Once the line with "pose proof Hslot" is found in the entries below, print it and each following line exactly, stopping after the line with "assert (forall k, is_Some"; print nothing else.
Extracted entries Start Marker
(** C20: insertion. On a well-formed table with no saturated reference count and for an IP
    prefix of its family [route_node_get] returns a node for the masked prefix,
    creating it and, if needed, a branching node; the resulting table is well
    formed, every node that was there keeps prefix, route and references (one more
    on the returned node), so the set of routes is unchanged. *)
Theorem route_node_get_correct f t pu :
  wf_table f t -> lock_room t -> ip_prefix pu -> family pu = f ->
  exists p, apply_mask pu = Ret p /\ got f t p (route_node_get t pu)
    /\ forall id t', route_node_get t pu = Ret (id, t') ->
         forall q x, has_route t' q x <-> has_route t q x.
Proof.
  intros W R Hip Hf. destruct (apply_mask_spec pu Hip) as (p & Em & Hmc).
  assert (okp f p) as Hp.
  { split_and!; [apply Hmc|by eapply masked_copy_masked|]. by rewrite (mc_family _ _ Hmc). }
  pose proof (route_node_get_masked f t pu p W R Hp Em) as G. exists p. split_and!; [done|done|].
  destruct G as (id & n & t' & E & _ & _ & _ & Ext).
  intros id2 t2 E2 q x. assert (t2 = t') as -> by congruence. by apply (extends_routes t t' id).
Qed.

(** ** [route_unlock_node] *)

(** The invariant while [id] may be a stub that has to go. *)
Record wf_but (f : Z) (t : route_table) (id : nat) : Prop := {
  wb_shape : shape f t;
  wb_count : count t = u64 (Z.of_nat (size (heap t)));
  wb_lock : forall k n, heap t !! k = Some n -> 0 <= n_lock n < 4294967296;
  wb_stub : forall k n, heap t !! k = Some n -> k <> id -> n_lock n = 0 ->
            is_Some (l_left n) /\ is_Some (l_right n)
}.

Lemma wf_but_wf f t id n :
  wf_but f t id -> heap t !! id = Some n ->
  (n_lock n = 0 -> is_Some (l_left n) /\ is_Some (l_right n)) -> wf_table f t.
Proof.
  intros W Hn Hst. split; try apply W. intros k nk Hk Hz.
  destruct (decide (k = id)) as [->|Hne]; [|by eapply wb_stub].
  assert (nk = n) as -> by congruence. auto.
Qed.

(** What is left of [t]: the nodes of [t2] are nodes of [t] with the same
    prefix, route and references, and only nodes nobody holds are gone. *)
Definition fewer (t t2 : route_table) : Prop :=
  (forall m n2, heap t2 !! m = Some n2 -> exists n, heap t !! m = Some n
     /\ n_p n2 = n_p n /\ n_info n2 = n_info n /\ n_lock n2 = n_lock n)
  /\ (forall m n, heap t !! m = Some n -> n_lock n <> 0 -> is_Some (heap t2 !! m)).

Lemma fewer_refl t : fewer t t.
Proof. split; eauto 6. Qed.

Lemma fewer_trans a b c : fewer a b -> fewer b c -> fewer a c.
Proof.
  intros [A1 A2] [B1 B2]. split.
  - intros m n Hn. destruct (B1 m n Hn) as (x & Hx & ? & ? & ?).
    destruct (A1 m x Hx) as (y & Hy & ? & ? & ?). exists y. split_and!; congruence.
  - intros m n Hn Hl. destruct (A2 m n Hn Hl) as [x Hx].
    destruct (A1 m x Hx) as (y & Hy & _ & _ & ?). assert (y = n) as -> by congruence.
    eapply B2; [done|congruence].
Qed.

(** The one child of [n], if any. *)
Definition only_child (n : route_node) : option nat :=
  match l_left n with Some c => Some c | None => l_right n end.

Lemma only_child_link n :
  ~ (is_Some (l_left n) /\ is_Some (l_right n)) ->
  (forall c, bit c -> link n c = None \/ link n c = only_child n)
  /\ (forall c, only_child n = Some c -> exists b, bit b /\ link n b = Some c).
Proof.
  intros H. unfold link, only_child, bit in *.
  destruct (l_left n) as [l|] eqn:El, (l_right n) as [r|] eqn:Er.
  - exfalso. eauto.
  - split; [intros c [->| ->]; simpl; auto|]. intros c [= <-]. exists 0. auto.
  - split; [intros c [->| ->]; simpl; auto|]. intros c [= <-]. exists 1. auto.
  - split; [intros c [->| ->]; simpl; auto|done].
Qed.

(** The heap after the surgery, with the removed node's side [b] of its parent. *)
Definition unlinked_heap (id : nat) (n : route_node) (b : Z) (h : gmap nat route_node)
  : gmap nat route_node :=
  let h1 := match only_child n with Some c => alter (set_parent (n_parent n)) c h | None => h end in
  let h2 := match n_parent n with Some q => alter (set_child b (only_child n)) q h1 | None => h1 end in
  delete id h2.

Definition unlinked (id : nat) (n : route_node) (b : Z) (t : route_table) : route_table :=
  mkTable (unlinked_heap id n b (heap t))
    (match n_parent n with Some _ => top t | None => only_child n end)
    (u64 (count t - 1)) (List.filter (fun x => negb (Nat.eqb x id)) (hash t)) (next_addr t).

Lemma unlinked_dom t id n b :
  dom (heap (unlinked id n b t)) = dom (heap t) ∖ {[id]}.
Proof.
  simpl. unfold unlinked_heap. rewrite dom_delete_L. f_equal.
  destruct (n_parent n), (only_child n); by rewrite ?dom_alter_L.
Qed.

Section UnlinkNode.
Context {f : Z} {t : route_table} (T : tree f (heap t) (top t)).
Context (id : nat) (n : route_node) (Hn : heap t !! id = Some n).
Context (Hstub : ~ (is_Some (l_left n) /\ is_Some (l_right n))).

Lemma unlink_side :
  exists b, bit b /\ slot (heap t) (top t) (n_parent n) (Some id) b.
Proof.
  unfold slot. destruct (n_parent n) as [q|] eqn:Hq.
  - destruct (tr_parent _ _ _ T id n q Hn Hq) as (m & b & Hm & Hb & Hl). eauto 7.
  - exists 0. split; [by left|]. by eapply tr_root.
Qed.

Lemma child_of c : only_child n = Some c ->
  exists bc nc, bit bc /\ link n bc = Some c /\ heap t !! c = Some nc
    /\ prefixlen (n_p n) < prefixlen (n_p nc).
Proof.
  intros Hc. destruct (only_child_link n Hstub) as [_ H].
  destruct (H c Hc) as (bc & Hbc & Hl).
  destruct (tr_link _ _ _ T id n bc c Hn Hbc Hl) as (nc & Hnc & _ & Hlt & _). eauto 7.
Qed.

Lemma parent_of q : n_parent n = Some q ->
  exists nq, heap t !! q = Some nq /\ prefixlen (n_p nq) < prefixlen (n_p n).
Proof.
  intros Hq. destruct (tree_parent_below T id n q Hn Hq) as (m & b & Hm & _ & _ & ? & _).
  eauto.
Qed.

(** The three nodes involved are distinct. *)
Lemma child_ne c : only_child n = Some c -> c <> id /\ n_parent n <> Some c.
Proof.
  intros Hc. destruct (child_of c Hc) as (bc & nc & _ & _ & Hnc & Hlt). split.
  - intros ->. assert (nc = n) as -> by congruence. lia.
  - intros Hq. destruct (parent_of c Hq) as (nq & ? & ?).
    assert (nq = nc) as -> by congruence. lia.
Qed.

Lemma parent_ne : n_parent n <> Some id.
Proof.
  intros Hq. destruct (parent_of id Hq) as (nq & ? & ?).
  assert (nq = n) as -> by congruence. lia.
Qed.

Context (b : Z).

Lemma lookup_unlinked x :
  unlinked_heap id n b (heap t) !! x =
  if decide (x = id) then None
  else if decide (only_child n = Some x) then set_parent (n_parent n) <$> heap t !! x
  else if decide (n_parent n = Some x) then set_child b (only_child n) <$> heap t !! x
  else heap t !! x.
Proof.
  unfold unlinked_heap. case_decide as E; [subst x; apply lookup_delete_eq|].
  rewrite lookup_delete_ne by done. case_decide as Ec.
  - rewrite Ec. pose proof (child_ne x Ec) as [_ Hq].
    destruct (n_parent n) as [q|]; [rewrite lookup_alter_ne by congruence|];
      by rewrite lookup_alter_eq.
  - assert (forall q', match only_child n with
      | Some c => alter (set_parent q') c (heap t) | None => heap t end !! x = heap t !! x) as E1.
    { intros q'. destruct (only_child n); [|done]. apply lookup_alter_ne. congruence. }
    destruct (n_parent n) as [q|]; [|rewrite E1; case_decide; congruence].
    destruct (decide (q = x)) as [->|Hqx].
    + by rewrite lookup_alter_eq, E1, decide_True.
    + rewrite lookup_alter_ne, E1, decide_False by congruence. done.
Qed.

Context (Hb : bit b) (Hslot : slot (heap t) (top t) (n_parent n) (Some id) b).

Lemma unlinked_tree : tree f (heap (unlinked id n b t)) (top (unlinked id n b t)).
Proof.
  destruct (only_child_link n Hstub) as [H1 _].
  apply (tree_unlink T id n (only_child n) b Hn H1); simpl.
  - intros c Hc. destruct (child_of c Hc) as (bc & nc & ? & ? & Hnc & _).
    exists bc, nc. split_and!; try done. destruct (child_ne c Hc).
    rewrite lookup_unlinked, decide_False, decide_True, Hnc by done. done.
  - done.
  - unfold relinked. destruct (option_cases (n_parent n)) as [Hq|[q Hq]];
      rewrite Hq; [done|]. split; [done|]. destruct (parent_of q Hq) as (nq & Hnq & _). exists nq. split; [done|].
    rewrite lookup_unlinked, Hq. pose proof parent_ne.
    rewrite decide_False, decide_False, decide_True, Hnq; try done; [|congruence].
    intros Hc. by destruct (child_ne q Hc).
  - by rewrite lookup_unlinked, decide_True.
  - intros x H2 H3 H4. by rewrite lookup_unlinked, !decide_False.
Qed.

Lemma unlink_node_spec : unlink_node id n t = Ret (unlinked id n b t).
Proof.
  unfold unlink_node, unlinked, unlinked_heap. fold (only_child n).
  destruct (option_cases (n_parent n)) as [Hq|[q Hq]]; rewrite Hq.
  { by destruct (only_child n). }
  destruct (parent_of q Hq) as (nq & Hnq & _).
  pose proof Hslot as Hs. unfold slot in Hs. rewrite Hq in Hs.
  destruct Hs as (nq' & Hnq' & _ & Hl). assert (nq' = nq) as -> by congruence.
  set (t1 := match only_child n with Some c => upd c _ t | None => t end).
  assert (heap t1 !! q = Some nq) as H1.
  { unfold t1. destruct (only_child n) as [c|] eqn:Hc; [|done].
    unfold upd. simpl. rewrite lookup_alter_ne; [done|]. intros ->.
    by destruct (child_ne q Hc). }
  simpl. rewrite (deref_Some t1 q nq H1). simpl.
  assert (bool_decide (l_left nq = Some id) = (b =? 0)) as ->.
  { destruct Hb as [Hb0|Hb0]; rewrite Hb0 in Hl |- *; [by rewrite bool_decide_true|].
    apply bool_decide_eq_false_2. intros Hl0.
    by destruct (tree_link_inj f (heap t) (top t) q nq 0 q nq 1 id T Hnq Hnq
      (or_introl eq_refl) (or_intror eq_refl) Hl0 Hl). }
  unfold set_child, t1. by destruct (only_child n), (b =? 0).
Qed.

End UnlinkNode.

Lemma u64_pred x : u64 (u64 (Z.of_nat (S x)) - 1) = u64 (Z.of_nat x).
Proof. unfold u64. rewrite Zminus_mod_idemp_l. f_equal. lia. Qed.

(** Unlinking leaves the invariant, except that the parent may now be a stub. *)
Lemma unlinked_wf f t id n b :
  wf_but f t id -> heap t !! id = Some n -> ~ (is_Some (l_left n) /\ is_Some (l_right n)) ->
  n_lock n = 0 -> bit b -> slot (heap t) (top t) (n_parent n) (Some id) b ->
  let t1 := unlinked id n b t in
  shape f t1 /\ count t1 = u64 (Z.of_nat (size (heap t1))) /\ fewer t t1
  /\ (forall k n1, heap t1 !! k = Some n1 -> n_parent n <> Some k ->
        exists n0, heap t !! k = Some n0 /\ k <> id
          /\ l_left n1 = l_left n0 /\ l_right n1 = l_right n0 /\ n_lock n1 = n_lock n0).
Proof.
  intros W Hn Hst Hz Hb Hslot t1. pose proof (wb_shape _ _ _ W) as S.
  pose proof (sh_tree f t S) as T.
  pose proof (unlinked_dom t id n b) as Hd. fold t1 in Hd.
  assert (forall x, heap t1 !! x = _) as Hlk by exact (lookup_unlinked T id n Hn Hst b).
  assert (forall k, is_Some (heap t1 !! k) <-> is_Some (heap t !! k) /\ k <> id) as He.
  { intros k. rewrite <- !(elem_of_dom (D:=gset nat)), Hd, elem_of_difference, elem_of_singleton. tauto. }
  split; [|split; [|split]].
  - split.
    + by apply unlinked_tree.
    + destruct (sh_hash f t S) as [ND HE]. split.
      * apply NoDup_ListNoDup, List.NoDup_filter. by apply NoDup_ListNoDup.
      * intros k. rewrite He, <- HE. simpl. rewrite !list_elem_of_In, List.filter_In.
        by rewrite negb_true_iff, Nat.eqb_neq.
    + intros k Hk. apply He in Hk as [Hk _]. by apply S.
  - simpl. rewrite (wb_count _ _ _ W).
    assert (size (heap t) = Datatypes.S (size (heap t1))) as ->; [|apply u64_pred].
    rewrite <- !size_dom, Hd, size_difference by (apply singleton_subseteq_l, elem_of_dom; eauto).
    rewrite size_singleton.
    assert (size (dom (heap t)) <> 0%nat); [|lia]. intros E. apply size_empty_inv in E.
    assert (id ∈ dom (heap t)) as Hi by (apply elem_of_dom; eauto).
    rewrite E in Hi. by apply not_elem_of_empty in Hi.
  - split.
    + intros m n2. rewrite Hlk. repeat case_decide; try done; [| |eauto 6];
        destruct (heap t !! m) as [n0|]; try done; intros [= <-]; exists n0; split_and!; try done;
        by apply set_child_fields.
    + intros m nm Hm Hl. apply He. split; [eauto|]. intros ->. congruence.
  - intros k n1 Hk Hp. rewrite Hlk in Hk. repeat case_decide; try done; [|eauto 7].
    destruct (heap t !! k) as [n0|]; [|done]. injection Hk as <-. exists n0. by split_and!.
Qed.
Extracted entries End Marker
● Task answer
  pose proof Hslot as Hs. unfold slot in Hs. rewrite Hq in Hs.
  destruct Hs as (nq' & Hnq' & _ & Hl). assert (nq' = nq) as -> by congruence.
  set (t1 := match only_child n with Some c => upd c _ t | None => t end).
  assert (heap t1 !! q = Some nq) as H1.
  { unfold t1. destruct (only_child n) as [c|] eqn:Hc; [|done].
    unfold upd. simpl. rewrite lookup_alter_ne; [done|]. intros ->.
    by destruct (child_ne q Hc). }
  simpl. rewrite (deref_Some t1 q nq H1). simpl.
  assert (bool_decide (l_left nq = Some id) = (b =? 0)) as ->.
  { destruct Hb as [Hb0|Hb0]; rewrite Hb0 in Hl |- *; [by rewrite bool_decide_true|].
    apply bool_decide_eq_false_2. intros Hl0.
    by destruct (tree_link_inj f (heap t) (top t) q nq 0 q nq 1 id T Hnq Hnq
      (or_introl eq_refl) (or_intror eq_refl) Hl0 Hl). }
  unfold set_child, t1. by destruct (only_child n), (b =? 0).
Qed.

End UnlinkNode.

Lemma u64_pred x : u64 (u64 (Z.of_nat (S x)) - 1) = u64 (Z.of_nat x).
Proof. unfold u64. rewrite Zminus_mod_idemp_l. f_equal. lia. Qed.

(** Unlinking leaves the invariant, except that the parent may now be a stub. *)
Lemma unlinked_wf f t id n b :
  wf_but f t id -> heap t !! id = Some n -> ~ (is_Some (l_left n) /\ is_Some (l_right n)) ->
  n_lock n = 0 -> bit b -> slot (heap t) (top t) (n_parent n) (Some id) b ->
  let t1 := unlinked id n b t in
  shape f t1 /\ count t1 = u64 (Z.of_nat (size (heap t1))) /\ fewer t t1
  /\ (forall k n1, heap t1 !! k = Some n1 -> n_parent n <> Some k ->
        exists n0, heap t !! k = Some n0 /\ k <> id
          /\ l_left n1 = l_left n0 /\ l_right n1 = l_right n0 /\ n_lock n1 = n_lock n0).
Proof.
  intros W Hn Hst Hz Hb Hslot t1. pose proof (wb_shape _ _ _ W) as S.
  pose proof (sh_tree f t S) as T.
  pose proof (unlinked_dom t id n b) as Hd. fold t1 in Hd.
  assert (forall x, heap t1 !! x = _) as Hlk by exact (lookup_unlinked T id n Hn Hst b).
  assert (forall k, is_Some (heap t1 !! k) <-> is_Some (heap t !! k) /\ k <> id) as He.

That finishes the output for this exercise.